Por eso, y por la soledad de hospital que tengo en casa, le dije que me lo pensaría y al pensarlo, me he ilusionado con la idea de tener un hombre en casa al que querer y que me quiera, sin sueños de novela rosa, ni viajes a la Ribera Maya… nada de eso, solo normalizar como algo bueno lo que sentimos los dos por distintos motivos. Me gustan sus manos grandes, su mirada tranquila, su aspecto sosegado, en eso se parece mucho a Juan, en que es un hombre trabajador y fiel. Hemos vivido momentos en los que notaba que era feliz a su lado pero si no me lo hubiese propuesto lo habría dejado ir. Por eso, que a mí me parece suficiente, volví a vestirme de blanco. Porque le pareció que dos años de soledad no era bueno para mi vida. Aunque, como era de esperar, a Adrián le pareció mal, yo se lo dejé muy claro:
"Te informo, no te pido opinión"
“Nos casamos. Me hace ilusión. Me merezco vivir en pareja, creo
que obro bien”.
ANDRÉS Y ADELA
No pensé, ni en mis mejores sueños que Adela me iba a aceptar, sabía que estaba a gusto conmigo, esas cosas se notan, lo pasamos bien, tenemos una cierta intimidad pero de ahí a casarse… Tampoco tengo tanto que ofrecer, ganas de trabajar, experiencia, juventud, no sé, a mis cincuenta años y el estar soltero no es garantía de nada, pero, tanto en el trabajo como en los viajes a comprar material, sobre todo en los viajes, hemos tenido muy buenos momentos.
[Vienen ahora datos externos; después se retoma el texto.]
(** * Object-detection web service ([app.py]): streaming pipeline and endpoints

    A shallow embedding of the Flask application [app.py]:

    - [generate_video_frames], the Python generator that owns a
      [cv2.VideoCapture], as a resumable state machine ([gen_state]) with the
      two operations a consumer has on a generator, [gen_next] and
      [gen_close];
    - the endpoints [video_feed], [stream_video] and [predict] as functions
      from a request to a response or a raised exception.

    External collaborators (OpenCV, the YOLO model, Werkzeug's
    [secure_filename], Python's [float] and [int] parsers, the file system,
    the clock) are Section variables: every theorem holds for all of them. *)

From Stdlib Require Import List String Ascii Bool Arith ZArith Lia DecimalString.
From Stdlib Require Import PrimFloat.
From Stdlib Require DecimalPos DecimalZ.
From Stdlib Require Uint63.
Import ListNotations.
Local Open Scope string_scope.
Local Open Scope list_scope.

Set Implicit Arguments.

(** ** Python values shared by the whole file *)

(** Byte strings ([bytes]) and text are both [string] here: a list of 8-bit
    characters. *)
Definition bytes := string.
(** What a returned suggestion response is made of. *)
Lemma suggest_ep_returns
    (video_id url : option string) (lang : string) (top_k : Z) (resp : suggest_response) :
  suggest_ep video_id url lang top_k = Returns resp ->
  exists vid,
    resolve video_id url = Some vid /\ vid <> ""%string /\ sr_video_id resp = vid /\
    ((fetch vid lang = Returns None /\ sr_clips resp = [] /\ sr_available resp = false) \/
     (exists t, fetch vid lang = Returns (Some t) /\ sr_available resp = true /\
        sr_clips resp = map (clip_with_lines (parse t))
                          (suggest_clips_from_segments (parse t) 20 60 top_k))).
Proof.
  unfold suggest_clips.
  destruct (truthy (resolve video_id url)) eqn:Hid; simpl; [|discriminate].
  destruct (truthy_Some _ Hid) as (vid & Hvid & Hne). rewrite Hvid. simpl.
  intros H. exists vid. split; [reflexivity|]. split; [exact Hne|].
  destruct (fetch_cases vid lang) as [E|[(t & E & Ht)|(msg & E)]]; rewrite E in H;
    [| rewrite Ht in H |]; simpl in H; inversion H; subst resp; simpl.
  - split; [reflexivity|]. left. auto.
  - split; [reflexivity|]. right. exists t. auto.
Qed.

Lemma transcript_ep_of_resolved
    (video_id url : option string) (lang : string) (vid : string) :
  resolve video_id url = Some vid -> vid <> ""%string ->
  transcript_ep video_id url lang =
    match fetch vid lang with
    | Returns None =>
        Returns {| tr_video_id := vid; tr_segments := []; tr_available := false |}
    | Returns (Some t) =>
        Returns {| tr_video_id := vid; tr_segments := parse t; tr_available := true |}
    | HTTPException st d => HTTPException st d
    | Propagates msg => Propagates msg
    end.
Proof.
  intros Hvid Hne. unfold transcript.
  assert (Hid : truthy (resolve video_id url) = true).
  { rewrite Hvid. simpl. by apply negb_true_iff, String.eqb_neq. }
  rewrite (resolve_truthy_input _ _ Hid). simpl. rewrite Hid, Hvid. simpl.
  destruct (fetch_cases vid lang) as [E|[(t & E & Ht)|(msg & E)]]; rewrite E, ?Ht;
    reflexivity.
Qed.

(** X10.  The transcript endpoint ends in an [HTTPException] in two cases,
    both with status 400: with detail "Provide video_id or url" when neither a
    non-empty video id nor a non-empty url was given, and with detail
    "Unable to extract video id" when only a url was given and it yields no
    non-empty id.  In no other case does it end so. *)
Theorem transcript_bad_request
    (video_id url : option string) (lang : string) (st : Z) (d : string) :
  transcript_ep video_id url lang = HTTPException st d <->
  st = 400%Z /\
  ((d = "Provide video_id or url"%string /\
    truthy video_id = false /\ truthy url = false) \/
   (d = "Unable to extract video id"%string /\
    truthy video_id = false /\ truthy url = true /\
    truthy (extract_video_id urlparse parse_qs (default ""%string url)) = false)).
Proof.
  unfold transcript, resolve_video_id.
  destruct (truthy video_id) eqn:Hv, (truthy url) eqn:Hu; simpl.
  - rewrite Hv. simpl.
    split; [|intros (_ & [(_ & H & _)|(_ & H & _)]); discriminate].
    destruct (fetch_cases (default ""%string video_id) lang)
      as [E|[(t & E & Ht)|(msg & E)]]; rewrite E, ?Ht; simpl; discriminate.
  - rewrite Hv. simpl.
    split; [|intros (_ & [(_ & H & _)|(_ & H & _)]); discriminate].
    destruct (fetch_cases (default ""%string video_id) lang)
      as [E|[(t & E & Ht)|(msg & E)]]; rewrite E, ?Ht; simpl; discriminate.
  - destruct (truthy (extract_video_id urlparse parse_qs (default ""%string url))) eqn:He;
      simpl.
    + split; [|intros (_ & [(_ & _ & H)|(_ & _ & _ & H)]); discriminate].
      destruct (fetch_cases
                  (default ""%string
                     (extract_video_id urlparse parse_qs (default ""%string url))) lang)
        as [E|[(t & E & Ht)|(msg & E)]]; rewrite E, ?Ht; simpl; discriminate.
    + split; [intros H; inversion H; subst; split; [reflexivity|]; right; auto|].
      intros (-> & [(_ & _ & H)|(-> & _)]); [discriminate | reflexivity].
  - split; [intros H; inversion H; subst; split; [reflexivity|]; left; auto|].
    intros (-> & [(-> & _)|(_ & _ & H & _)]); [reflexivity | discriminate].
Qed.

(** X11.  A non-empty video id takes precedence: the url is then not looked
    at by either endpoint. *)
Theorem video_id_takes_precedence
    (video_id url : option string) (lang : string) (top_k : Z) :
  truthy video_id = true ->
  suggest_ep video_id url lang top_k = suggest_ep video_id None lang top_k /\
  transcript_ep video_id url lang = transcript_ep video_id None lang.
Proof.
  intros Hv. unfold suggest_clips, transcript, resolve_video_id.
  rewrite Hv. simpl. rewrite !andb_false_r. simpl. split; reflexivity.
Qed.

(** X12.  Every response of the suggestion endpoint has at most
    [max top_k 0] clips, each with a duration between 20 and 60 s, and no two
    of them overlap. *)
Theorem suggest_clips_response
    (video_id url : option string) (lang : string) (top_k : Z) (resp : suggest_response) :
  suggest_ep video_id url lang top_k = Returns resp ->
  (Z.of_nat (length (sr_clips resp)) <= Z.max top_k 0)%Z /\
  (forall a, a ∈ sr_clips resp -> 20 <= cr_duration a /\ cr_duration a <= 60) /\
  (forall p q a b, p <> q ->
     sr_clips resp !! p = Some a -> sr_clips resp !! q = Some b ->
     cr_end a <= cr_start b \/ cr_start a >= cr_end b).
Proof.
  intros H. apply suggest_ep_returns in H as (vid & _ & _ & _ & [(_ & Hc & _)|(t & _ & _ & Hc)]);
    rewrite Hc.
  - split; [simpl; lia|]. split.
    + intros a Ha. inversion Ha.
    + intros p q a b _ Hp. destruct p; discriminate.
  - split; [|split].
    + rewrite length_map, suggest_select. apply select_length. simpl. lia.
    + intros a Ha. apply list_elem_of_fmap in Ha as (c & -> & Hc').
      simpl. apply (default_duration_range (parse t)). eapply suggest_elem. exact Hc'.
    + intros p q a b Hpq Hp Hq.
      rewrite list_lookup_fmap in Hp, Hq.
      destruct (suggest_clips_from_segments (parse t) 20 60 top_k !! p) as [ca|] eqn:Ha;
        [|discriminate].
      destruct (suggest_clips_from_segments (parse t) 20 60 top_k !! q) as [cb|] eqn:Hb;
        [|discriminate].
      simpl in Hp, Hq. inversion Hp; subst a. inversion Hq; subst b. simpl.
      exact (FOP_non_overlapping _ (suggest_pairwise_disjoint _ _ _ _) p q ca cb Hpq Ha Hb).
Qed.

(** X13.  When the suggestion endpoint returns a response, the transcript
    endpoint returns one for the same arguments, with the same video id and
    the same availability; the lines of each clip are, in order, exactly the
    transcript's segments that start at or after the clip's start and end at
    or before its end. *)
Theorem suggest_clips_lines
    (video_id url : option string) (lang : string) (top_k : Z) (resp : suggest_response) :
  suggest_ep video_id url lang top_k = Returns resp ->
  exists tresp,
    transcript_ep video_id url lang = Returns tresp /\
    tr_video_id tresp = sr_video_id resp /\
    tr_available tresp = sr_available resp /\
    forall a, a ∈ sr_clips resp ->
      sublist (cr_lines a) (tr_segments tresp) /\
      forall s, s ∈ cr_lines a <->
        s ∈ tr_segments tresp /\ cr_start a <= seg_start s /\ seg_end s <= cr_end a.
Proof.
  intros H.
  apply suggest_ep_returns in H
    as (vid & Hvid & Hne & Hv & [(E & Hc & Hav)|(t & E & Hav & Hc)]);
    rewrite (transcript_ep_of_resolved _ _ lang vid Hvid Hne), E.
  - eexists. split; [reflexivity|]. simpl. split; [auto|]. split; [auto|].
    rewrite Hc. intros a Ha. inversion Ha.
  - eexists. split; [reflexivity|]. simpl. split; [auto|]. split; [auto|].
    rewrite Hc. intros a Ha. apply list_elem_of_fmap in Ha as (c & -> & _). simpl.
    unfold lines_within. split.
    + apply bool_filter_sublist.
    + intros s. rewrite !list_elem_of_In, filter_In.
      rewrite andb_true_iff, !Qle_bool_iff. tauto.
Qed.

(** X14.  A response of the suggestion endpoint says available exactly when
    one of the addresses gave a usable answer; when it does not, there are no
    clips; and an answer that is not well-formed XML still gives
    available = true, with no clips. *)
Theorem suggest_clips_available
    (video_id url : option string) (lang : string) (top_k : Z) (resp : suggest_response) :
  suggest_ep video_id url lang top_k = Returns resp ->
  (sr_available resp = true <->
   exists t, fetch (sr_video_id resp) lang = Returns (Some t)) /\
  (sr_available resp = false -> sr_clips resp = []) /\
  (forall t, fetch (sr_video_id resp) lang = Returns (Some t) ->
     fromstring t = None -> sr_available resp = true /\ sr_clips resp = []).
Proof.
  intros H.
  apply suggest_ep_returns in H
    as (vid & _ & _ & -> & [(E & Hc & Hav)|(t & E & Hav & Hc)]).
  - rewrite Hav, Hc, E. split; [|split].
    + split; [discriminate | intros (t & Ht); discriminate].
    + reflexivity.
    + intros t Ht. discriminate.
  - rewrite Hav, E. split; [|split].
    + split; eauto.
    + discriminate.
    + intros t' Ht' Hf. inversion Ht'; subst t'. split; [reflexivity|].
      rewrite Hc. unfold parse_timedtext, parse_body. rewrite Hf. reflexivity.
Qed.

End EndpointFacts.

Lemma video_id_takes_precedence_witness :
  suggest_clips talk_requests_get sample_urlparse sample_parse_qs talk_fromstring
    decimal_float (Some "dQw4w9WgXcQ"%string) (Some "https://youtu.be/"%string) "en" 3 =
  suggest_clips talk_requests_get sample_urlparse sample_parse_qs talk_fromstring
    decimal_float (Some "dQw4w9WgXcQ"%string) None "en" 3.
Proof.
  apply (video_id_takes_precedence talk_requests_get sample_urlparse sample_parse_qs
           talk_fromstring decimal_float). reflexivity.
Defined.

Lemma suggest_clips_response_witness :
  exists resp,
    suggest_clips talk_requests_get sample_urlparse sample_parse_qs talk_fromstring
      decimal_float None (Some "https://www.youtube.com/watch?v=dQw4w9WgXcQ"%string) "en" 3
      = Returns resp /\
    length (sr_clips resp) = 2%nat /\
    forall a, a ∈ sr_clips resp -> 20 <= cr_duration a /\ cr_duration a <= 60.
Proof.
  eexists. split; [vm_compute; reflexivity|]. split; [reflexivity|].
  eapply (suggest_clips_response talk_requests_get sample_urlparse sample_parse_qs
            talk_fromstring decimal_float None
            (Some "https://www.youtube.com/watch?v=dQw4w9WgXcQ"%string) "en" 3).
  vm_compute. reflexivity.
Defined.

Lemma suggest_clips_lines_witness :
  exists resp tresp,
    suggest_clips talk_requests_get sample_urlparse sample_parse_qs talk_fromstring
      decimal_float (Some "dQw4w9WgXcQ"%string) None "en" 1 = Returns resp /\
    transcript talk_requests_get sample_urlparse sample_parse_qs talk_fromstring
      decimal_float (Some "dQw4w9WgXcQ"%string) None "en" = Returns tresp /\
    length (tr_segments tresp) = 2%nat /\
    map (fun a => length (cr_lines a)) (sr_clips resp) = [1%nat].
Proof.
  destruct (suggest_clips_lines talk_requests_get sample_urlparse sample_parse_qs
              talk_fromstring decimal_float (Some "dQw4w9WgXcQ"%string) None "en" 1 _ eq_refl)
    as (tresp & Ht & _).
  eexists _, tresp. split; [reflexivity|]. split; [exact Ht|].
  vm_compute in Ht. inversion Ht; subst tresp. split; reflexivity.
Defined.

Lemma suggest_clips_available_witness :
  exists resp,
    suggest_clips vtt_requests_get sample_urlparse sample_parse_qs talk_fromstring
      decimal_float (Some "dQw4w9WgXcQ"%string) None "en" 3 = Returns resp /\
    sr_available resp = true /\ sr_clips resp = [].
Proof.
  eexists. split; [vm_compute; reflexivity|].
  destruct (suggest_clips_available vtt_requests_get sample_urlparse sample_parse_qs
              talk_fromstring decimal_float (Some "dQw4w9WgXcQ"%string) None "en" 3 _ eq_refl)
    as (_ & _ & H).
  apply (H "WEBVTT"%string); reflexivity.
Defined.

(** * More about the suggester *)

Lemma trace_from_length (segments : list segment) (min_len max_len : Q)
    (i : nat) (tr : list iteration) :
  trace_from segments min_len max_len i tr -> (length tr <= length segments - i)%nat.
Proof.
  induction 1 as [i Hi|i si em j tr Hsi Hres Htr IH]; [apply Nat.le_0_l|].
  apply lookup_lt_Some in Hsi. rewrite length_cons. lia.
Qed.

Lemma length_omap_le {A B : Type} (f : A -> option B) (l : list A) :
  (length (omap f l) <= length l)%nat.
Proof.
  induction l as [|x l IH]; [reflexivity|].
  change (omap f (x :: l)) with (match f x with Some y => y :: omap f l | None => omap f l end).
  destruct (f x); rewrite ?length_cons; lia.
Qed.

(** X15.  The scan makes at most one iteration per segment, so there are at
    most as many candidates, and as many returned clips, as segments. *)
Theorem candidates_at_most_segments
    (segments : list segment) (min_len max_len : Q) (top_k : Z) :
  (length (trace segments min_len max_len) <= length segments)%nat /\
  (length (candidates segments min_len max_len) <= length segments)%nat /\
  (length (suggest_clips_from_segments segments min_len max_len top_k)
     <= length segments)%nat.
Proof.
  destruct (trace_spec segments min_len max_len) as (_ & Hfrom & _ & Hc).
  apply trace_from_length in Hfrom.
  pose proof (length_omap_le it_emitted (trace segments min_len max_len)) as Hle.
  rewrite <- Hc in Hle.
  split; [lia|]. split; [lia|].
  pose proof (sublist_length _ _ (suggest_sublist segments min_len max_len top_k)) as Hs.
  rewrite (Permutation_length (sort_desc_perm _)) in Hs. lia.
Qed.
Todas las llamadas de Adrián o de Lola iban en el mismo sentido.
“¿Te has vuelto loca, mamá, ese tipo se va a quedar con todo, a
la gente como él solo les interesa el dinero”
Lola, con más tacto intentó convencerme con otros argumentos.
“Adela… mamá, entendemos que te sientes sola, pero piensa en
lo que papá hubiera querido. No puedes casarte con ese... empleado, Èl, papá,
confió en ti para continuar con la empresa, no para entregársela a alguien como…”
Le colgué el teléfono. No tanto por las palabras,
sino por el egoísmo que revelaban. Siempre he sabido que tanto Adrián como Lola son buenos y quieren lo mejor para mí, y no puedo culparles por no aceptar a Andrés, me hubiese gustado que, superado el primer momento del notario, una vez que las cosas quedaron claras tuviesen el sentido común y cierta empatía suficiente como para pensar en mi felicidad.
Me duele que vean en peligro la
herencia familiar cuando yo lo administro pero algún día será todo suyo, es una pena que no sepan verlo y que se cierren como una lapa cuando no lo necesitan, tienen, gracias a su esfuerzo y tesón una buena vida al margen de todo esto.
Andrés y yo hemos dialogado largamente sobre el tema y me gustó escuchar de sus labios:
“Yo, cariño, tengo mi trabajo y no necesito nada
más. Pero sí quiero estar contigo. Y si eso le molesta a Adrián, a Lola o al
demonio, tendrán que aguantarse siempre y cuando tú y yo estamos de acuerdo en querernos y ser
felices juntos.
Descubrí, tarde, pero a
tiempo, por las palabras tanto de Adrián como las, más mesuradas de Lola, que la vida hay que vivirla y no iba a pedir permiso para ser feliz.